I do believe that I saw you yesterday, waving at me from across the street and smiling the sort of broad, charming smile that only unabashedly clever, book-consuming, rather nice 15-year-olds can manage.
Please know that I'm often terrible at recognizing people's faces, especially when I run across them out of context or am surprised. I once ran into a boy I sat across from in English class for four entire years and couldn't place him, even after he told me his name. I once ran into the brother of a friend, had a conversation with him, and had no idea who he was until several hours after we parted. Funerals, weddings, and large parties are always a trial. I'm either faced with a familiar face that I can't attach to the story of a life, or, more embarrassingly, a face that pounces on me with recognition while I remain blank.

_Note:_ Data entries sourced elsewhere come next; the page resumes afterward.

(** * buildlib/generic.py: the sandbox preparation pipeline of [GenericPlatform]

    A shallow embedding of [src/buildlib/generic.py].  Python [bytes] are
    [list byte], Python [str] is [string] (one character per byte: the locale
    encoding is taken to be a single-byte one), [pathlib] paths are lists of
    path components, the file system is a finite map from paths to nodes, and
    the methods of [GenericPlatform] are computations in a state-and-exception
    monad over the instance attributes, the file system and the log.

    The libraries the module calls ([hashlib], [re], [tarfile]) are
    interfaces (type classes); [Sha1] and [LiteralRe] give executable
    instances used on concrete inputs. *)

From Stdlib Require Import Strings.String Strings.Ascii Strings.Byte ZArith List Lia.
From stdpp Require Import gmap strings list.

Local Open Scope string_scope.
Local Open Scope list_scope.

(** ** Python values *)

Abbreviation bytes := (list byte).

#[global] Instance byte_eq_dec : EqDecision byte := Byte.byte_eq_dec.

(** [B "..."] stands for the Python literal [b"..."]. *)
Definition B (s : string) : bytes := list_byte_of_string s.

(** Decoding and encoding of text files. *)
Definition decode (data : bytes) : string := string_of_list_byte data.
Definition encode (text : string) : bytes := list_byte_of_string text.

(** ** [str.split(sep)] and [bytes.split(sep)] with a non-empty separator

    The scan goes left to right; where [sep] starts at the current position
    the segment read so far is emitted and [sep] is skipped ([skip] counts
    the separator's remaining items), so matches do not overlap. *)
Section Split.
Context {A : Type} `{EqDecision A}.

Fixpoint starts_with (sep s : list A) : bool :=
  match sep, s with
  | [], _ => true
  | x :: sep', y :: s' => bool_decide (x = y) && starts_with sep' s'
  | _ :: _, [] => false
  end.

Fixpoint split_from (sep s : list A) (skip : nat) (cur : list A) : list (list A) :=
  match s with
  | [] => [rev cur]
  | c :: s' =>
      match skip with
      | S k => split_from sep s' k cur
      | O =>
          if starts_with sep s
          then rev cur :: split_from sep s' (length sep - 1) []
          else split_from sep s' 0 (c :: cur)
      end
  end.

Definition split (sep s : list A) : list (list A) := split_from sep s 0 [].
End Split.

Definition str_split (sep s : string) : list string :=
  string_of_list_ascii <$> split (list_ascii_of_string sep) (list_ascii_of_string s).

(** ** [splitlines()]

    [bytes.splitlines] breaks at LF, CR and CRLF; [str.splitlines] also at
    VT, FF, FS, GS, RS and NEL.  A line break at the very end does not open
    a last empty line. *)
Section Splitlines.
Context {A : Type} (is_cr is_lf is_other_break : A -> bool).

Fixpoint splitlines_from (s : list A) (after_cr : bool) (cur : list A) : list (list A) :=
  match s with
  | [] => match cur with [] => [] | _ => [rev cur] end
  | c :: s' =>
      if is_lf c then
        if after_cr && match cur with [] => true | _ => false end
        then splitlines_from s' false []
        else rev cur :: splitlines_from s' false []
      else if is_cr c then rev cur :: splitlines_from s' true []
      else if is_other_break c then rev cur :: splitlines_from s' false []
      else splitlines_from s' false (c :: cur)
  end.
End Splitlines.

This is why I looked confused, turned away, and assumed you were waving at the only other young person in visual range, despite his obvious fascination with the phone clutched in his hands.
Please know that talking to you reminded me that there is a point to telling stories, beyond the pleasures of telling and consuming. Beyond craftsmanship and art and technique, there you are, the human being on the other end of the street, the one whose soul some lucky story will get to leave its fingerprints all over.

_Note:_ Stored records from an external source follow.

(** * The gasless relay path of the vendored SDK [Module] class

    A shallow embedding of [Module.sendContractTransaction],
    [Module.sendGaslessTransaction], [Module.sendAndWaitForTransaction],
    [Module.getCallOverrides] and the helpers they call
    (src/scripts/9-setup-vote.js, the part after the document separator,
    which is the SDK's modules/module.ts), and the properties the
    specification states about them.

    The code is asynchronous glue around injected collaborators (signer,
    provider, contract binding, relay function).  Every [await] is a
    sequence point of one thread of control, so the embedding is a state
    and error monad: the state is the process-wide nonce cache together
    with the log of the calls made to the collaborators, an exception is
    an [error] result, and the state written before a throw is kept. *)

From Stdlib Require Import ZArith NArith String Ascii List.
From Stdlib Require Import HexadecimalString Sorted.
From stdpp Require Import base option gmap strings pretty.
From Equations Require Import Equations.

Local Open Scope Z_scope.
Local Open Scope string_scope.

(** ** JavaScript values as far as the relay path looks at them *)

(** An element of the [any[]] argument list of a contract call;
    [ArgUndefined] is what indexing past the end of the list gives. *)
Inductive Arg :=
  | ArgAddress (a : string)
  | ArgNumber (n : Z)
  | ArgBytes (b : string)
  | ArgList (l : list string)
  | ArgUndefined.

"I'd say that while I don't really have a book that's changed me, reading has sort of made up what I do, how I look at things. It puts ideas in my head. In the comic I'm reading now, the pure of heart are kind of, like, in both sides, so you're not really sure who's good and who's bad. So maybe the bad guys aren't the ones who are really doing the bad things, and things aren't really what they seem. And that really excites me. I could go on for hundreds and hundreds of books." -- Austen KeeneOh, and if you see me again, just wave until recognition drills through my thick skull.